50-year old drug could revolutionise blood pressure treatment 

21/09/2015 00:00 
A drug that has been used for over 50 years as a diuretic could revolutionise treatment of resistant hypertension, according to research led by UCLH’s Biomedical Research Centre director published in the Lancet this week.

In as many as 10 per cent of patients with high blood pressure it is difficult to control blood pressure even when 3 or more drugs are used together. These patients have what doctors call “resistant hypertension” and are known to be at particularly high risk of stroke and heart attack.

Now researchers have found that adding the drug spironolactone, which was first developed in 1959 as a diuretic, is substantially more effective than other blood pressure lowering drugs at lowering blood pressure in patients with resistant hypertension.

Results of the study PATHWAY-2, funded by the British Heart Foundation (BHF), are likely to change guidelines and clinical practice across the world and to influence the treatment of some millions of people, researchers say.

The study found that the drug spironolactone controlled 60% of previously uncontrolled patients with resistant hypertension and was three times more likely to do this than other commonly used blood pressure lowering drugs.

Lead author and NIHR University College London Hospitals Biomedical Research Centre Director Professor Bryan Williams said: ‘The results of the study offer a spectacularly cost-effective approach to a previously intractable problem. These are some of the most difficult to treat patients with high blood pressure and we have identified a very effective treatment that is both cheap and readily available world-wide. This has the potential to influence the treatment and improve the outcome, for over 100 million people with this condition globally.”

Professor Morris Brown, University of Cambridge, who with Professor Williams and Professor Tom MacDonald of University of Dundee, led the PATHWAY programme of trials undertaken by the British Hypertension Society Research Network, said the findings showed spironolactone to be “outstandingly superior to alternative drugs, and that it should be first choice for the treatment of resistant hypertension”.

Prior to PATHWAY-2, there was no strong evidence to help doctors decide on the most appropriate drug to use for patients with resistant hypertension, and “there has been a growing perception that controlling BP in resistant hypertension is beyond the reach of existing drug therapies and we have shown that to be wrong,” explained Professor Williams.

Professor Peter Weissberg, Medical Director at the BHF, said:  “Together these clinical trials show that inexpensive drugs that have been around for a long time are successful in treating high blood pressure.
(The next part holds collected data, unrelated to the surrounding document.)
Lemma drop_marker_c5 (n : nat) (x : string) :
  String.prefix "post-" (drop_bytes n (x +:+ ".c5")) = true ->
  exists y, drop_bytes (n + 5) (x +:+ ".c5") = y +:+ ".c5".
Proof.
  revert x. induction n as [|n IH]; intros x H.
  - destruct x as [|c1 [|c2 [|c3 [|c4 [|c5 y]]]]]; cbv -[ascii_dec] in H; ascii_cases H;
      try congruence.
    by exists y.
  - destruct x as [|c x].
    + destruct n as [|[|[|n]]]; cbv -[ascii_dec] in H; ascii_cases H; congruence.
    + apply (IH x H).
Qed.

Lemma resolvedID_c5 (e : Entry.t) (x : string) :
  Entry.ID e = x +:+ ".c5" -> exists y, resolvedID e = y +:+ ".c5".
Proof.
  intros Hid. unfold resolvedID. destruct (isTemplate _); [by exists x|].
  destruct (0 <=? _)%Z eqn:Hpos; [|by exists x].
  apply Z.leb_le in Hpos. unfold strings_LastIndex in *.
  destruct (last_index_from_spec "post-" (Entry.ID e) 0 (-1)) as [Hr|(n & Hr & Hp)].
  - lia.
  - rewrite Hr. replace (Z.to_nat (0 + Z.of_nat n + 5)) with (n + 5) by lia.
    rewrite Hid in *. by apply drop_marker_c5.
Qed.

Lemma keyOf_c5 (e : Entry.t) (x : string) : Entry.ID e = x +:+ ".c5" -> keyOf e = None.
Proof.
  intros Hid. destruct (keyOf e) as [id|] eqn:Hkey; [|done].
  destruct (keyOf_Some _ _ Hkey) as (_ & _ & Hp).
  destruct (resolvedID_c5 e x Hid) as [y Hy].
  pose proof (ParseUint_c5 y) as Hf. rewrite <- Hy, Hp in Hf. done.
Qed.

Lemma resolved_Published (e : Entry.t) : Entry.Published (resolved e) = Entry.Published e.
Proof. by destruct (resolved_shape e) as (r & s & ->). Qed.

Lemma resolved_Title (e : Entry.t) : Entry.Title (resolved e) = Entry.Title e.
Proof. by destruct (resolved_shape e) as (r & s & ->). Qed.

Lemma resolved_Comments (e : Entry.t) : Entry.Comments (resolved e) = Entry.Comments e.
Proof. by destruct (resolved_shape e) as (r & s & ->). Qed.

(** The parent number a "related" link leaves, when it is the only link. *)
Lemma resolved_related (e : Entry.t) (link : Reply.t) :
  isTemplate (Entry.Tags e) = false ->
  Entry.Links e = [link] ->
  strings_ToLower (Reply.Rel link) = "related" ->
  Entry.Reply (resolved e) = (strconv_ParseUint (path_Base (Reply.Link link))).1.
Proof.
  intros Ht Hl Hrel. unfold resolved, resolveEntry. rewrite Ht.
  destruct (resolveID e) as [[e1 key] out]. simpl. rewrite Hl. simpl.
  unfold resolveLink. by rewrite Hrel.
Qed.

Lemma postmapOf_cons_cons (a b : Entry.t) :
  postmapOf [a; b] = register 1 (keyOf b) (register 0 (keyOf a) ∅).
Proof.
  unfold postmapOf, resolveAll, keyOf. simpl.
  destruct (resolveEntry a) as [[a' ka] oa]. destruct (resolveEntry b) as [[b' kb] ob].
  reflexivity.
Qed.

Lemma sort_contract_nil (srt : (nat -> nat -> bool) -> list nat -> list nat)
    (tbl : list Entry.t) :
  sort_contract srt -> srt (EntrySet_Less tbl) [] = [].
Proof.
  intros Hsrt. destruct (Hsrt (instant tbl) []) as [Hp _].
  by apply Permutation_nil_r in Hp.
Qed.

Lemma sort_contract_singleton (srt : (nat -> nat -> bool) -> list nat -> list nat)
    (tbl : list Entry.t) (a : nat) :
  sort_contract srt -> srt (EntrySet_Less tbl) [a] = [a].
Proof.
  intros Hsrt. destruct (Hsrt (instant tbl) [a]) as [Hp _].
  by apply Permutation_singleton_r in Hp.
Qed.

(** ** C1: the order of the flattening *)

(** C1, as the specification states it, fails: with a sorting routine that
    meets the contract of [sort.Sort], children published at the same
    instant need not keep the order in which they were attached.  Here
    the routine is the gap pass followed by insertion sort; entry 1 was
    attached first and is listed last. *)
Lemma stable_order_counterexample :
  ~ (forall srt, sort_contract srt ->
       forall fuel tbl i tbl' out,
         treeSort srt fuel tbl i = Ret (tbl', out) ->
         specFlatten fuel tbl i = Some out).
Proof.
  intros H.
  assert (exists t, treeSort gapSort 2 sevenChildren 0 = Ret (t, [7; 2; 3; 4; 5; 6; 1]))
    as [t Ht] by (eexists; vm_compute; reflexivity).
  specialize (H gapSort gapSort_contract _ _ _ _ _ Ht).
  vm_compute in H. discriminate.
Qed.

(** The same run, fact by fact: entries 1 and 2 are children of entry 0,
    attached in this order and published at the same instant; the gap
    pass moves entry 1 behind entry 2, where a stable sort keeps it in
    front. *)
Lemma gapSort_reorders_equal_stamps :
  childrenOf sevenChildren 0 = [1; 2; 3; 4; 5; 6; 7] /\
  instant sevenChildren 1 = instant sevenChildren 2 /\
  (exists tbl', treeSort gapSort 2 sevenChildren 0 = Ret (tbl', [7; 2; 3; 4; 5; 6; 1])) /\
  specFlatten 2 sevenChildren 0 = Some [7; 1; 2; 3; 4; 5; 6].
Proof.
  split; [reflexivity|]. split; [reflexivity|].
  split; [eexists; vm_compute; reflexivity|]. vm_compute. reflexivity.
Qed.

(** C1 (amended): with any sorting routine that meets the contract of
    [sort.Sort], every listing that [treeSort] returns for an entry (a
    post in particular) is a pre-order, depth-first listing in which the
    children of every entry come in ascending order of publication, and
    the table keeps its tree; on a valid, acyclic table the call does
    return, and every returning call returns the same listing.  The order
    among children published at the same instant is left to the sorting
    routine. *)
Theorem treeSort_sorted_preorder (srt : (nat -> nat -> bool) -> list nat -> list nat)
    (tbl : list Entry.t) (i : nat) :
  sort_contract srt ->
  (forall fuel tbl' out,
      treeSort srt fuel tbl i = Ret (tbl', out) ->
      flattens tbl i out /\ same_tree tbl' tbl) /\
  (valid tbl -> acyclic tbl -> i < length tbl ->
   exists tbl' out,
     treeSort srt (length tbl) tbl i = Ret (tbl', out) /\
     (forall fuel r, treeSort srt fuel tbl i = Ret r -> r = (tbl', out))).
Proof.
  intros Hsrt. split.
  - intros fuel tbl' out Hr.
    destruct (treeSort_returns srt Hsrt tbl _ _ _ _ Hr) as [Hs Hfl]. done.
  - intros Hv Ha Hi.
    destruct (treeSort_terminates srt Hsrt tbl i Hv Ha Hi) as (tbl' & out & Hr).
    exists tbl', out. split; [done|].
    intros fuel r Hr'.
    pose proof (treeSort_fuel_mono srt _ (Nat.max fuel (length tbl)) _ _ _
                  (Nat.le_max_l _ _) Hr') as H1.
    pose proof (treeSort_fuel_mono srt _ (Nat.max fuel (length tbl)) _ _ _
                  (Nat.le_max_r _ _) Hr) as H2.
    rewrite H1 in H2. by injection H2.
Qed.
As these drugs are already used in clinical practice they should quickly be taken up and used to better manage patients with high blood pressure, who appeared resistant to standard medications.”
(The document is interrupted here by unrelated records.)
(** * PieChart.js: the arms-import pie chart component

    A shallow embedding of [src/components/layouts/PieChart.js]: the
    transformer run on the rows [d3.csv] delivers, the legend and slice
    colours, the promise chain of the effect, and the tooltip state with the
    [div] the component renders from it.

    JavaScript values are kept as the code meets them: a parsed row is an
    object from column names to strings, a cell read with [d[year]] may be
    [undefined], the year cells are overwritten with numbers.  Numbers are
    reached through the interface [JSNumber]; its instance is IEEE-754
    binary64, what a JavaScript engine computes with, after [SpecFloat] of
    the standard library.  What holds of the structure of the pipeline is
    proved for the interface, what depends on the arithmetic (the stored
    quotients, the total, the percentages) for binary64 with its rounding,
    its infinities and its NaN.

    Of d3, [d3.group], [d3.sum] and [d3.scaleOrdinal] are modelled after
    their documented behaviour.  The angles and paths of [d3.pie] and
    [d3.arc], the transitions of a hovered slice and the texts that depend
    on the locale are outside the model. *)

From Stdlib Require Import ZArith QArith Qabs Qround Qpower Lia Lqa String Ascii List Bool.
From Stdlib Require Import SpecFloat.
From stdpp Require Import gmap strings list pretty.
Results of the study also suggest that the predominant underlying cause of resistant hypertension may be salt retention – partly a result of reduced diuretic doses in recent years, and partly a response to the adrenal hormone, aldosterone.

The study looked at patients with resistant hypertension who were already being treated according to current guidelines and what happened when they were given an additional drug. The study examined whether additional diuretic therapy with spironolactone would be the most effective at reducing blood pressure compared to treatment with two other antihypertensives that have different mechanisms of action: doxazosin which acts to reduce arterial resistance, and bisoprolol which acts to reduce cardiac output.

Overall, almost three quarters of patients with uncontrolled blood pressure saw a major improvement in their blood pressure on spironolactone, with almost 60% meeting a stringent measure of blood pressure control (P<0.001). Spironolactone was the best drug at lowering blood pressure in 60%, whereas bisoprolol and doxazosin where the best drug in only 17% and 18% respectively.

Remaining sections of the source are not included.